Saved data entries
(** * fsm-orchestrator: the workflow resolution engine and its task layer

    A shallow embedding of [src/orchestrator/Workflow.ts], of the [Action]
    class, of the [Orchestrator] task registry and of the types they share
    ([IState], [IEvent], [IActionLogData], [IInvocationLog], [ITask],
    [ITrigger]), followed by the properties of trigger resolution, failure
    containment, state commit and audit logging.

    Conventions of the embedding.
    - A JavaScript [Map] iterates in insertion order, and that order is what
      [Workflow.handleEvent] walks: maps are association lists ([JsMap]).
    - Methods run in a small monad [M S A] over the receiver [S]: a call
      either returns or throws, always leaves a receiver behind (a throw
      does not roll mutations back) and records the user callbacks it made
      (a trigger's [condition], an action's guard, an action's body).
    - Objects held by reference inside the orchestrator (a workflow, a task)
      are addressed the way the source finds them: the first entry of the
      array with the given key or id.
    - [condition] and [canBeInvoked] are total boolean-valued functions, as
      their TypeScript signatures say; an action body may return or throw.
      A condition or a guard that throws instead of answering is covered
      by [Faults], [Throwing.Workflow_handleEvent] and
      [Throwing.Orchestrator_handleEvent]: the same methods, with the two
      callbacks allowed to throw; they agree with [Workflow.handleEvent]
      and [Orchestrator.handleEvent] wherever those callbacks answer.
    - [cost] is handed through and never computed with; it is kept as an
      integer.
    - [uuidv4()] and [new Date()] are inputs of the call that reads them. *)

From Stdlib Require Import String List Bool ZArith Lia.
Import ListNotations.
Open Scope string_scope.

(** ** JavaScript values and insertion-ordered maps *)

(** [Record<string, any>]: the core never looks inside. *)
#[warnings="-register-all"]
Inductive JsValue : Type :=
| JsUndefined
| JsNull
| JsBoolean (b : bool)
| JsNumber (z : Z)
| JsString (s : string)
| JsArray (items : list JsValue)
| JsObject (fields : list (string * JsValue)).

Definition Data : Type := list (string * JsValue).

(** [x ?? d] *)
Definition nullish {A : Type} (x : option A) (d : A) : A :=
  match x with
  | Some a => a
  | None => d
  end.

Notation "x ?? d" := (nullish x d) (at level 45, left associativity).

(** [!!s] for an optional string: [undefined] and the empty string are false. *)
Definition truthy (s : option string) : bool :=
  match s with
  | Some str => negb (str =? "")
  | None => false
  end.

Module JsMap.
Section Defs.
Context {V : Type}.

Definition t : Type := list (string * V).

Definition empty : t := [].

Fixpoint get (k : string) (m : t) : option V :=
  match m with
  | [] => None
  | (k', v) :: m' => if k' =? k then Some v else get k m'
  end.

Definition has (k : string) (m : t) : bool :=
  match get k m with
  | Some _ => true
  | None => false
  end.

(** [set] overwrites in place when the key is there and appends otherwise. *)
Fixpoint set (k : string) (v : V) (m : t) : t :=
  match m with
  | [] => [(k, v)]
  | (k', v') :: m' => if k' =? k then (k', v) :: m' else (k', v') :: set k v m'
  end.

Definition values (m : t) : list V := map snd m.

Definition size (m : t) : nat := length m.
End Defs.
Arguments t : clear implicits.
End JsMap.

(** ** Shared types (types/memory.ts, types/logs.ts, types/action.ts) *)

Module IState.
Record t : Type := mk { key : string; data : Data }.
End IState.

Module IEvent.
Record t : Type := mk { key : string; payload : option Data }.
End IEvent.

(** The descriptor's [buildPayload] callback is never called by the core and
  is left out of the record. *)
Module IEmitEvent.
Record t : Type := mk { key : string }.
End IEmitEvent.

Module IActionLogData.
Record t : Type := mk {
  action_key : option string;
  cost : Z;
  success : bool;
  message : option string;
  data : option Data;
  new_state : option IState.t;
  emitEvent : option IEmitEvent.t }.
End IActionLogData.

Module IInvocationLog.
Record t : Type := mk {
  timestamp : string;
  task_id : string;
  success : bool;
  message : option string;
  event : IEvent.t;
  action_log_data : option IActionLogData.t }.
End IInvocationLog.

Module TCanBeInvoked.
Record t : Type := mk { can : bool; description : string }.
End TCanBeInvoked.

Module Messenger.
Record t : Type := mk {
  recipientRoles : list string;
  messages : JsMap.t JsValue }.
End Messenger.

(** ** Calls that return or throw *)

(** A thrown value, seen through [err?.message]. *)
Module JsError.
Record t : Type := mk { message : option string }.
End JsError.

(** [new Error(msg)] *)
Definition Error (msg : string) : JsError.t := JsError.mk (Some msg).

(** What a strict runtime raises on a member access through [undefined]. *)
Definition TypeError : JsError.t := Error "Cannot read properties of undefined".

Inductive Outcome (A : Type) : Type :=
| Returned (a : A)
| Thrown (e : JsError.t).
Arguments Returned {A} a.
Arguments Thrown {A} e.

(** The user callbacks a method call makes, by the key of the action. *)
Inductive Call : Type :=
| CallCondition (actionKey : string)
| CallCanBeInvoked (actionKey : string)
| CallInvoke (actionKey : string).

Definition M (S A : Type) : Type := S -> Outcome A * S * list Call.

Section Monad.
Context {S : Type}.

Definition ret {A} (a : A) : M S A := fun s => (Returned a, s, []).

Definition throw {A} (e : JsError.t) : M S A := fun s => (Thrown e, s, []).

Definition bind {A B} (m : M S A) (k : A -> M S B) : M S B :=
  fun s =>
    match m s with
    | (Returned a, s1, c1) => let '(o, s2, c2) := k a s1 in (o, s2, (c1 ++ c2)%list)
    | (Thrown e, s1, c1) => (Thrown e, s1, c1)
    end.

(** [try { body } catch (err) { handler err }]; what [body] did to the
    receiver before it threw stays done. *)
Definition try_catch {A} (body : M S A) (handler : JsError.t -> M S A) : M S A :=
  fun s =>
    match body s with
    | (Thrown e, s1, c1) => let '(o, s2, c2) := handler e s1 in (o, s2, (c1 ++ c2)%list)
    | r => r
    end.

Definition gets {A} (f : S -> A) : M S A := fun s => (Returned (f s), s, []).

Definition modify (f : S -> S) : M S unit := fun s => (Returned tt, f s, []).

(** A user callback: the call is recorded and its outcome passed on. *)
Definition call {A} (c : Call) (o : Outcome A) : M S A := fun s => (o, s, [c]).
End Monad.

Notation "x <- c1 ;; c2" := (bind c1 (fun x => c2))
(at level 61, c1 at next level, right associativity).
Notation "c1 ;; c2" := (bind c1 (fun _ => c2))
(at level 61, right associativity).

(** ** Action (action/Action.ts) *)

Module Action.
Record t : Type := mk {
  key : string;
  description : string;
  _canBeInvoked : IState.t -> TCanBeInvoked.t;
  _perform : IState.t -> option Messenger.t -> Outcome IActionLogData.t }.

Definition canBeInvoked (self : t) (state : IState.t) : TCanBeInvoked.t :=
  _canBeInvoked self state.

Definition invoke (self : t) (state : IState.t) (messenger : option Messenger.t)
  : Outcome IActionLogData.t :=
  _perform self state messenger.
End Action.

Module ITrigger.
Record t : Type := mk {
  action : Action.t;
  condition : IState.t -> IEvent.t -> bool }.
End ITrigger.

Module ITask.
Record t : Type := mk {
  id : string;
  workflowKey : string;
  state : IState.t;
  createdAt : Z }.

Definition with_state (s : IState.t) (self : t) : t :=
  mk (id self) (workflowKey self) s (createdAt self).
End ITask.

(** ** Workflow (orchestrator/Workflow.ts) *)

Module Workflow.
Record t : Type := mk {
  key : string;
  initialStateKey : string;
  state : option IState.t;
  initialStateData : Data;
  actions : JsMap.t Action.t;
  conditions : JsMap.t (JsMap.t ITrigger.t) }.

Definition with_state (s : option IState.t) (self : t) : t :=
  mk (key self) (initialStateKey self) s (initialStateData self)
     (actions self) (conditions self).

Definition with_initialStateData (d : Data) (self : t) : t :=
  mk (key self) (initialStateKey self) (state self) d
     (actions self) (conditions self).

Definition with_actions (a : JsMap.t Action.t) (self : t) : t :=
  mk (key self) (initialStateKey self) (state self) (initialStateData self)
     a (conditions self).

Definition with_conditions (c : JsMap.t (JsMap.t ITrigger.t)) (self : t) : t :=
  mk (key self) (initialStateKey self) (state self) (initialStateData self)
     (actions self) c.

(** The two configuration errors, with the text the source gives them. *)
Definition ActionKeyConflict (actionKey workflowKey : string) : JsError.t :=
  Error ("Action '" ++ actionKey ++ "' is already registered in workflow '"
         ++ workflowKey ++ "'").

Definition TriggerConflict (actionKey eventKey workflowKey : string) : JsError.t :=
  Error ("Trigger for action '" ++ actionKey ++ "' already exists for event '"
         ++ eventKey ++ "' in workflow '" ++ workflowKey ++ "'").

(* ---------- State ---------- *)

Definition setInitialStateData (data : Data) : M t unit :=
  modify (with_initialStateData data).

Definition initState : M t unit :=
  modify (fun self =>
    with_state (Some (IState.mk (initialStateKey self) (initialStateData self))) self).

Definition getState : M t (option IState.t) := gets state.

Definition setState (s : IState.t) : M t unit := modify (with_state (Some s)).

(* ---------- Actions ---------- *)

Definition registerAction (action : Action.t) : M t unit :=
  registered <- gets (fun self => JsMap.has (Action.key action) (actions self)) ;;
  if registered then
    wkey <- gets key ;;
    throw (ActionKeyConflict (Action.key action) wkey)
  else
    modify (fun self => with_actions (JsMap.set (Action.key action) action (actions self)) self).

Definition addTrigger (eventKey : string) (action : Action.t)
    (condition : IState.t -> IEvent.t -> bool) : M t unit :=
  registerAction action ;;
  found <- gets (fun self => JsMap.get eventKey (conditions self)) ;;
  let eventTriggers := found ?? JsMap.empty in
  if JsMap.has (Action.key action) eventTriggers then
    wkey <- gets key ;;
    throw (TriggerConflict (Action.key action) eventKey wkey)
  else
    let eventTriggers :=
      JsMap.set (Action.key action) (ITrigger.mk action condition) eventTriggers in
    modify (fun self =>
      with_conditions (JsMap.set eventKey eventTriggers (conditions self)) self).

(** [new Workflow(key, initialStateKey, actions)] *)
Fixpoint registerAll (acts : list Action.t) : M t unit :=
  match acts with
  | [] => ret tt
  | a :: rest => registerAction a ;; registerAll rest
  end.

What is being asked
Repeat word for word every line from the start of the entries to the line holding "- Methods run", inclusive, and nothing else.

Expected answer
(** * fsm-orchestrator: the workflow resolution engine and its task layer

    A shallow embedding of [src/orchestrator/Workflow.ts], of the [Action]
    class, of the [Orchestrator] task registry and of the types they share
    ([IState], [IEvent], [IActionLogData], [IInvocationLog], [ITask],
    [ITrigger]), followed by the properties of trigger resolution, failure
    containment, state commit and audit logging.

    Conventions of the embedding.
    - A JavaScript [Map] iterates in insertion order, and that order is what
      [Workflow.handleEvent] walks: maps are association lists ([JsMap]).
    - Methods run in a small monad [M S A] over the receiver [S]: a call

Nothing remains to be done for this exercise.